AI
Interspeech is one of the premier international conferences dedicated to advancing and disseminating research in the field of speech science and technology. It serves as a global platform where researchers, engineers, and industry professionals can share cutting-edge innovations, methodologies, and applications related to speech communication. In this blog series, we are introducing some of our research papers at INTERSPEECH 2025 and here is a list of them. #5. SPCODEC: Split and Prediction for Neural Speech Codec (Samsung R&D Institute China-Beijing) #9. Fairness in Dysarthric Speech Synthesis: Understanding Intrinsic Bias in Dysarthric Speech Cloning using F5-TTS (Samsung R&D Institute India-Bangalore) |
Voice cloning, especially zero-shot speech synthesis, has become one of the most exciting frontiers in speech technology.
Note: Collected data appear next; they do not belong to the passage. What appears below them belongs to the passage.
(* ===== verification/Server.v ===== *)
(** * The request pipeline

    [execute_tool_call] of [gateway/server.py] and the functions it defines, over
    the operations of its collaborators.  The local variables the inner functions
    assign ([nonlocal]) are the state of the coroutine.  Tracing spans, their
    attributes and log messages are left out; [Tracing] shows that they change nothing.
    [H] is the type of tool handlers. *)

From S2P Require Import Prelude Dict Pystr Json Models Errors Effects Registry Repair AuditLog StateStore Hitl Policy.
From Stdlib Require Import QArith.
Open Scope Z_scope.

(** What [execute_tool_call] calls. *)
Inductive gw_op (H : Type) :=
| Uuid
| TraceId
| Now
| Monotonic
| Uniform
| Sleep (seconds : Q)
| Store (o : store_op)
| CpUpsertTenant (tenant_id name : string)
| CpUpsertPrincipal (principal : Principal)
| CpUpsertToolCall (record : ToolCallRecord)
| CpCreateApproval (approval : ApprovalRequest) (tenant_id : option string)
| CpResolveApproval (approval_id decision approver reason : string) (resolved_at : Z)
| Evaluate (policy_input : jdict)
| Submit (approval : ApprovalRequest)
| Wait (approval_id : string)
| Advise (tool_name : string) (arguments schema : jdict) (diagnosis : FailureDiagnosis)
| RunTool (handler : H) (call_id tenant_id : string) (request : BaseModel)
| AuditAppend (fields : AuditFields).
Arguments Uuid {H}. Arguments TraceId {H}. Arguments Now {H}. Arguments Monotonic {H}.
Arguments Uniform {H}. Arguments Sleep {H}. Arguments Store {H}. Arguments CpUpsertTenant {H}.
Arguments CpUpsertPrincipal {H}. Arguments CpUpsertToolCall {H}. Arguments CpCreateApproval {H}.
Arguments CpResolveApproval {H}. Arguments Evaluate {H}. Arguments Submit {H}. Arguments Wait {H}.
Arguments Advise {H}. Arguments RunTool {H}. Arguments AuditAppend {H}.

Definition gw_sig (H : Type) : signature :=
  {| op := gw_op H;
     ans o := match o with
              | Uuid | TraceId => string
              | Now => Z
              | Monotonic | Uniform => Q
              | Store o => store_ans o
              | Evaluate _ => PolicyDecision
              | Wait _ => ApprovalRequest
              | Advise _ _ _ _ => jdict
              | RunTool _ _ _ _ => json
              | _ => unit
              end |}.

(** The variables that inner functions assign. *)
Record locals := {
  latest_attempt : Z;
  last_finished_attempt : Z;
  policy_outcome : string;
  policy_input : jdict;
  matched_rule : option string;
  approver_identity : option string;
  repair_attempts : list RepairAttemptRecord
}.

Definition initial_locals : locals :=
  {| latest_attempt := 1; last_finished_attempt := 1; policy_outcome := "not_evaluated";
     policy_input := []; matched_rule := None; approver_identity := None; repair_attempts := [] |}.

Definition finish_locals (n : Z) (s : locals) : locals :=
  {| latest_attempt := latest_attempt s + 1; last_finished_attempt := n;
     policy_outcome := policy_outcome s; policy_input := policy_input s;
     matched_rule := matched_rule s; approver_identity := approver_identity s;
     repair_attempts := repair_attempts s |}.
Definition set_input (input : jdict) (s : locals) : locals :=
  {| latest_attempt := latest_attempt s; last_finished_attempt := last_finished_attempt s;
     policy_outcome := policy_outcome s; policy_input := input; matched_rule := matched_rule s;
     approver_identity := approver_identity s; repair_attempts := repair_attempts s |}.
Definition set_decision (d : PolicyDecision) (s : locals) : locals :=
  {| latest_attempt := latest_attempt s; last_finished_attempt := last_finished_attempt s;
     policy_outcome := pd_outcome d; policy_input := policy_input s;
     matched_rule := Some (pd_matched_rule d); approver_identity := approver_identity s;
     repair_attempts := repair_attempts s |}.
Definition set_approver (approver : option string) (s : locals) : locals :=
  {| latest_attempt := latest_attempt s; last_finished_attempt := last_finished_attempt s;
     policy_outcome := policy_outcome s; policy_input := policy_input s;
     matched_rule := matched_rule s; approver_identity := approver;
     repair_attempts := repair_attempts s |}.
Definition set_repairs (f : list RepairAttemptRecord -> list RepairAttemptRecord) (s : locals) : locals :=
  {| latest_attempt := latest_attempt s; last_finished_attempt := last_finished_attempt s;
     policy_outcome := policy_outcome s; policy_input := policy_input s;
     matched_rule := matched_rule s; approver_identity := approver_identity s;
     repair_attempts := f (repair_attempts s) |}.

(** Assignments to the fields of [repair_attempts[-1]], if there is one. *)
Definition update_last (f : RepairAttemptRecord -> RepairAttemptRecord) (l : list RepairAttemptRecord) :
    list RepairAttemptRecord := alter f (Nat.pred (length l)) l.
Definition ra_set_outcome (outcome : string) (e : RepairAttemptRecord) : RepairAttemptRecord :=
  {| ra_category := ra_category e; ra_original_arguments := ra_original_arguments e;
     ra_proposed_arguments := ra_proposed_arguments e; ra_validation_passed := ra_validation_passed e;
     ra_policy_outcome := ra_policy_outcome e; ra_outcome := outcome |}.
Definition ra_set_policy (outcome : string) (e : RepairAttemptRecord) : RepairAttemptRecord :=
  {| ra_category := ra_category e; ra_original_arguments := ra_original_arguments e;
     ra_proposed_arguments := ra_proposed_arguments e; ra_validation_passed := ra_validation_passed e;
     ra_policy_outcome := Some outcome; ra_outcome := ra_outcome e |}.
Definition ra_validated (e : RepairAttemptRecord) : RepairAttemptRecord :=
  {| ra_category := ra_category e; ra_original_arguments := ra_original_arguments e;
     ra_proposed_arguments := ra_proposed_arguments e; ra_validation_passed := true;
     ra_policy_outcome := ra_policy_outcome e; ra_outcome := "validated" |}.
Definition proposal (category : RepairFailure) (original proposed : jdict) : RepairAttemptRecord :=
  {| ra_category := category; ra_original_arguments := original; ra_proposed_arguments := proposed;
     ra_validation_passed := false; ra_policy_outcome := None; ra_outcome := "proposed" |}.

(** [CallToolResult] *)
Record CallToolResult := {
  content_text : string;
  structured_content : jdict;
  is_error : bool
}.

(** [_tool_result] *)
Definition tool_result (payload : jdict) (is_error : bool) : CallToolResult :=
  {| content_text := dumps_sorted (JObj payload); structured_content := payload; is_error := is_error |}.

Definition error_result (error : GatewayError) : CallToolResult :=
  tool_result (dump_ErrorResponse (ge_response error)) true.

(** What is configured for the call. *)
Record call_config := {
  has_approval_queue : bool;
  has_audit_logger : bool;
  has_repair_advisor : bool;
  has_control_plane : bool;
  sandbox_runtime : string;
  caller : option Principal
}.

Definition tenant_or_local (principal : option Principal) : string :=
  match principal with Some p => pr_tenant_id p | None => "local" end.

Definition when {E S} (b : bool) (m : M E S unit) : M E S unit := if b then m else mret tt.

Section call.
Context {H : Type} (registry : ToolRegistry H) (cfg : call_config).
Context (session_id tool_name : string) (arguments : jdict).
Context (call_id trace_id : string) (started_monotonic : Q).
Abbreviation E := (gw_sig H).
Abbreviation GM := (M (gw_sig H) locals).

(** [write_audit] *)
Definition write_audit (outcome : string) : GM unit :=
  if negb (has_audit_logger cfg) then mret tt else
  attempts ← try_with
    (current ← call (E := E) (Store (SGet call_id));
     match current with
     | None => mret []
     | Some current =>
         when (has_control_plane cfg)
           (try_with (call (E := E) (CpUpsertToolCall current))
              (fun e => if is_exception e then mret tt else raise e));;
         mret (tc_attempts current)
     end)
    (fun e => if is_gateway_class StateStoreUnavailableError e then mret [] else raise e);
  try_with
    (s ← get;
     now ← call (E := E) Monotonic;
     call (E := E) (AuditAppend
       {| af_call_id := call_id; af_session_id := session_id; af_trace_id := trace_id;
          af_tool_name := tool_name; af_arguments := arguments; af_policy_input := policy_input s;
          af_policy_decision := policy_outcome s; af_matched_rule := matched_rule s;
          af_approver_identity := approver_identity s; af_sandbox_runtime := sandbox_runtime cfg;
          af_attempts := attempts; af_repair_attempts := repair_attempts s; af_outcome := outcome;
          af_duration_ms := (now - started_monotonic) * 1000; af_principal := caller cfg |}))
    (fun e => if is_exception e then mret tt else raise e).

(** [fail] *)
Definition fail (error : GatewayError) : GM CallToolResult :=
  let terminal_state := if is_denial_code (ge_code error) then DENIED else FAILED in
  let outcome := if is_denial_code (ge_code error) then "denied" else "failed" in
  state_error ← try_with
    (call (E := E) (Store (STransition call_id terminal_state (Some (ge_message error))));;
     s ← get;
     call (E := E) (Store (SFinish call_id (last_finished_attempt s) outcome (Some (ge_message error))));;
     mret None)
    (fun e => match e with
              | EGateway g => if error_isinstance (ge_class g) StateStoreUnavailableError
                              then mret (Some g) else raise e
              | EPy _ _ => raise e
              end);
  match state_error with
  | Some g => mret (error_result g)
  | None => write_audit outcome;; mret (error_result error)
  end.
With just a few seconds of audio, modern voice cloning models can generate speech that mimics a person’s voice tone, rhythm, and style [1]. This is opening up incredible possibilities: Digital avatars with real human-like voices; Custom TTS for accessibility or entertainment; Rapid data augmentation for low-resource languages. But here’s a catch: is it fair while data augmentation? In the context of zero-shot speech synthesis, fairness means that the model: Reproduces voices equitably across diverse speaker types; Preserves key voice characteristics such as intelligibility, identity, and prosody; Avoids biases that disproportionately affect certain groups. Bias in cloned speech can lead to: Misrepresentation of certain group of speaker’s voice; Unequal performance in downstream tasks like ASR or Speaker verification. Do these systems perform equally well across different speaker traits like accent, gender, age, or vocal condition?
In this paper, we studied the Fairness of zero-shot speech synthesis models in the context of dysarthric speech cloning, where the models have not seen any dysarthric speech in their training. Dysarthria, a motor speech disorder caused by neurological conditions, results in a speech that is often slurred, slow, or difficult to understand, particularly in its more severe forms. Speech technologies like ASR and speech enhancement systems, can improve their lives by enabling them to communicate better. However, dysarthric speech poses significant challenges in developing assistive technologies, primarily due to the limited availability of data. Recent advances in neural speech synthesis, especially zero-shot voice cloning, facilitate synthetic speech generation for data augmentation; however, they may introduce biases towards dysarthric speech.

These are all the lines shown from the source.